Accounting Standards Board (FASB) norms and regulations when creating financial
reports. The generally accepted accounting principles specify the rules (GAAP).
Managerial accountants, however, generally prepare their reports for internal
audiences.

DMP (Decision Making Process)

Making a decision in management accounting is as simple as selecting a plan


of action from a list of options. No choice is necessary if there are no other options.
The underlying presumption is that the best choice is the one that generates the
most profit or incurs the lowest expenses. Managerial accountants concentrate on
short-term growth plans for maintaining the economy.

Financial accounting supports decision-making in three key areas: it gives


investors a foundation for analyzing and contrasting the financial health of firms that
issue securities. Creditors can use it to evaluate a company's solvency, liquidity, and
creditworthiness. Financial accountants concentrate on long-term financial plans for
advancing organizations.

VVR (Verifiability vs.

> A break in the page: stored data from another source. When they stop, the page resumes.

(** Without a statute among the first 20 results the stage returns its
    input and sends nothing. *)
Lemma apply_boost_no_statute (results : list Result) (query : string) :
  statute_ids_of results = [] ->
  _apply_interpretation_boost self results query = (Ok results, []).
Proof. intros H. unfold _apply_interpretation_boost. now rewrite H. Qed.

(** An exception of the link query leaves the stage as it is. *)
Lemma apply_boost_link_query_raises (results : list Result) (query : string)
  (e : PyExn) :
  statute_ids_of results <> [] ->
  db_error self (QueryInterpretationLinks (statute_ids_of results)) = Some e ->
  _apply_interpretation_boost self results query
  = (Raise e, [QueryInterpretationLinks (statute_ids_of results)]).
Proof.
  intros Hne He. unfold _apply_interpretation_boost.
  destruct (statute_ids_of results) as [| s ids]; [contradiction |].
  destruct (query_interpretation_links_cases (s :: ids)) as [(e' & He' & E) | (He' & _)];
    [| congruence].
  rewrite (bind_raise _ E). congruence.
Qed.

(** What [_apply_interpretation_boost] does, stage by stage: the
    requests it sends, and the list it returns when no database call
    raises. *)
Lemma apply_boost_spec (results : list Result) (query : string) :
  boost_requests (statute_ids_of results)
    (requests (_apply_interpretation_boost self results query))
  /\ if_ok (fun out => exists kept added,
       out = kept ++ added
       /\ Forall2 (boosted_from self (statute_ids_of results)) results kept
       /\ Forall (injected_from self (statute_ids_of results) kept) added
       /\ NoDup (map doc_id added)
       /\ all_linked_cases_present self (statute_ids_of results) kept added)
      (outcome (_apply_interpretation_boost self results query)).
Proof.
  unfold _apply_interpretation_boost.
  destruct (statute_ids_of results) as [| s ids] eqn:Eids.
  { split; [left; now split |]. simpl.
    exists results, []. rewrite app_nil_r.
    split; [reflexivity |].
    split; [apply unselected_from, selected_nil |].
    split; [constructor |]. split; [constructor |].
    intros link Hl. now apply selected_nil in Hl. }
  destruct (query_interpretation_links_cases (s :: ids)) as [(e & _ & E) | (_ & E)].
  { rewrite (bind_raise _ E). simpl. split; [| exact I].
    right. split; [discriminate |]. exists []. split; [reflexivity | constructor]. }
  rewrite (bind_ok _ E).
  set (links := sort_by link_before
                  (filter (link_selected (s :: ids)) (interpretation_links self))).
  destruct links as [| l0 ls] eqn:El.
  { assert (Hno : forall l, ~ selected self (s :: ids) l).
    { intros l Hl. apply selected_sorted in Hl. fold links in Hl.
      rewrite El in Hl. contradiction. }
    simpl. split.
    { right. split; [discriminate |]. exists []. split; [reflexivity | constructor]. }
    exists results, []. rewrite app_nil_r.
    split; [reflexivity |].
    split; [now apply unselected_from |].
    split; [constructor |]. split; [constructor |].
    intros link Hl. now apply Hno in Hl. }
  rewrite <- El.
  set (cmap := build_case_boost_map links).
  set (kept := map (boost_result cmap) results).
  destruct (@add_missing_loop_spec (existing_case_ids kept) (0.7 * avg_score kept) cmap
              (case_boost_map_nodup links) kept) as [Hev Hout].
  fold (existing_case_ids kept).
  cbn [outcome requests fst snd app]. split.
  { right. split; [discriminate |]. eexists. split; [reflexivity | exact Hev]. }
  destruct (outcome (for_each cmap kept _)) as [out | e]; [| exact I].
  simpl in *. destruct Hout as (added & -> & Hadd & Hids & Hall).
  exists kept, added. split; [reflexivity |].
  split; [apply boost_results_from |].
  split.
  { eapply Forall_impl; [| exact Hadd].
    intros r (k & info & doc & Hin & Hnot & Hdoc & Hid & _ & ->).
    apply In_dict_get in Hin; [| apply case_boost_map_nodup].
    apply case_boost_map_some in Hin. destruct Hin as (link & Hs & Hc & ->).
    exists link, doc. subst k.
    split; [exact Hs |]. split; [exact Hnot |]. split; [exact Hdoc |].
    split; [exact Hid | reflexivity]. }
  split; [assumption |].
  intros link Hl.
  destruct (dict_get cmap (InterpretationLink.case_id link)) as [info |] eqn:Eg.
  - apply dict_get_In in Eg. eapply Hall. exact Eg.
  - exfalso. eapply case_boost_map_none; [exact Eg | exact Hl | reflexivity].
Qed.

End BoostStage.

Section BoostStageTheorems.
Import Py Sql Retrieval Ranking Boost BoostChecks ModelChecks.
Local Open Scope string_scope.
Local Open Scope list_scope.
Local Open Scope Q_scope.

Variable self : HybridRetriever.

Lemma statute_ids_of_spec (results : list Result) (s : string) :
  In s (statute_ids_of results)
  <-> exists r, In r (firstn 20 results) /\ doc_type r = "statute" /\ doc_id r = s.
Proof.
  unfold statute_ids_of. rewrite nodup_In, in_map_iff. split.
  - intros (r & Hid & Hr). apply filter_In in Hr. destruct Hr as [Hin Ht].
    apply String.eqb_eq in Ht. now exists r.
  - intros (r & Hin & Ht & Hid). exists r. split; [assumption |].
    apply filter_In. split; [assumption | now apply String.eqb_eq].
Qed.

Lemma boosted_from_ids (ids : list string) (results kept : list Result) :
  Forall2 (boosted_from self ids) results kept ->
  map doc_id kept = map doc_id results
  /\ map doc_type kept = map doc_type results.
Proof.
  induction 1 as [| r r' rs rs' H _ IH]; [now split |].
  destruct IH as [IH1 IH2]. simpl. rewrite IH1, IH2.
  destruct H as [[-> _] | (link & _ & _ & ->)]; now split.
Qed.

(** X8. Whenever the boost stage returns, it has neither dropped nor
    reordered a result.  A result is boosted exactly when the link query
    returns a link that names it as the case, and then by a link with
    the highest boost factor among those; every linked case that is
    missing from the case results and has a document is appended once,
    scored from a link with the highest boost factor for it.  The link
    query is not guarded: when the database raises on it, the stage
    raises the same exception after that one request. *)
Theorem boost_stage_uses_strongest_links :
  forall (results : list Result) (query : string),
  (forall out : list Result,
     outcome (_apply_interpretation_boost self results query) = Ok out ->
     exists kept added,
       out = kept ++ added
       /\ Forall2 (boosted_from self (statute_ids_of results)) results kept
       /\ Forall (injected_from self (statute_ids_of results) kept) added
       /\ NoDup (map doc_id added)
       /\ all_linked_cases_present self (statute_ids_of results) kept added)
  /\ (forall e : PyExn,
        statute_ids_of results <> [] ->
        db_error self (QueryInterpretationLinks (statute_ids_of results)) = Some e ->
        _apply_interpretation_boost self results query
        = (Raise e, [QueryInterpretationLinks (statute_ids_of results)])).
Proof.
  intros results query. split.
  - intros out E.
    destruct (apply_boost_spec self results query) as [_ H].
    rewrite E in H. exact H.
  - intros e. apply apply_boost_link_query_raises.
Qed.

Relevance)

Relevance is the degree to which the information is useful for making financial
decisions, therefore, accounting information is important or relevant if it can help with
both anticipating future events and taking action to handle potential ones as well as
providing useful information about past events. Whereas verifiability is the degree to
which the information can be replicated using the same facts and assumptions. 
In management accounting, the focus is on providing managers with the
information they require when they need while fair reporting of operations and
financial situation is prioritized in financial accounting.